Was sind Herausforderungen bei der Umsetzung und mögliche Lösungen?
Um die polygenen Risikoscores in der praktischen Versorgung zu verankern, sind allerdings eine Vielzahl von Voraussetzungen noch zu schaffen. Insbesondere sollten regulatorische Maßnahmen ergriffen werden, die die Indikationsstellung und Vergütung von polygenen Risikoscores regeln.
Welche Punkte sind offengeblieben?
Augenblicklich gibt es in der kardiovaskulären Medizin keine Leitlinien-unterstützte Applikation und keine Finanzierung der Scores. Dies ist in der Onkologie (z. B. Mammakarzinom) bereits geregelt. Das Konsensuspapier richtet sich damit auch insbesondere an regulatorische Behörden, um die Voraussetzungen für den klinischen Einsatz von polygenen Risikoscores zu schaffen.
Ausblick: Welche Entwicklungen zum Thema zeichnen sich ab?
Aktuell ist die klinische Anwendung von polygenen Risikoscores weitestgehend auf kommerzielle Anwender beschränkt. Die Autorinnen und Autoren des ESC-Konsensuspapiers hoffen, dass die wachsende Evidenz zu einer Neubewertung der polygenen Risikoscores in zukünftigen Leitlinien der ESC führt und damit die individuelle Risikoabschätzung durch polygene Risikoscores auch den Weg in die klinische Routine findet.
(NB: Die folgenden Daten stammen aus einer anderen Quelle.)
(** * A content-addressed replicated file store (src/main.py)

    Shallow embedding of the classes [Node] and
    [DistributedFileStorageSystem] and the properties of their
    store / retrieve / delete / registry operations.

    Python objects have identity: the registry [self.nodes] is a list of
    references to [Node] objects, and a node written through one
    reference is changed for every holder of that reference.  The
    embedding therefore keeps the node objects in an object store
    ([objs], keyed by reference) and the registry as a list of
    references. *)

From Stdlib Require Import ZArith.
From Stdlib.Strings Require Import Byte.
From stdpp Require Import gmap strings list fin_maps.

Open Scope Z_scope.

(** ** Data *)

(** Python [bytes].  References to [Node] objects are natural numbers. *)
Abbreviation bytes := (list byte).

(** [class Node]: [self.node_id], [self.files]. *)
Record Node := mkNode {
  node_id : string;
  files : gmap string bytes
}.

(** The value of [self.file_map[file_id]]: the dict
    [{"filename": ..., "nodes": [...]}]. *)
Record Entry := mkEntry {
  entry_filename : string;
  entry_nodes : list string
}.

(** One constructor per logging call of the source, carrying the values
    interpolated into its message. *)
Inductive LogRecord :=
  | Info_node_added (node_id : string)
  | Info_node_removed (node_id : string)
  | Info_already_exists (filename file_id : string)
  | Info_stored (filename file_id : string) (nodes : list string)
  | Error_not_found (file_id : string)
  | Error_not_retrievable (file_id : string)
  | Info_deleted (file_id : string).

(** The exceptions that escape the methods: only [random.sample] raises. *)
Inductive Exn :=
  | ValueError.

(** [class DistributedFileStorageSystem] together with the [Node] objects
    that exist: [objs] maps every reference to the object it denotes. *)
Record State := mkState {
  objs : gmap nat Node;
  nodes : list nat;
  file_map : gmap string Entry;
  num_replicas : Z
}.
Clinical Consensus Statement: "Clinical utility and implementation of polygenic risk scores for predicting cardiovascular disease"
Literaturnachweis:
Schunkert H et al. Clinical utility and implementation of polygenic risk scores for predicting cardiovascular disease. Eur Heart J. Published online February 5, 2025. doi:10.1093/eurheartj/ehae649.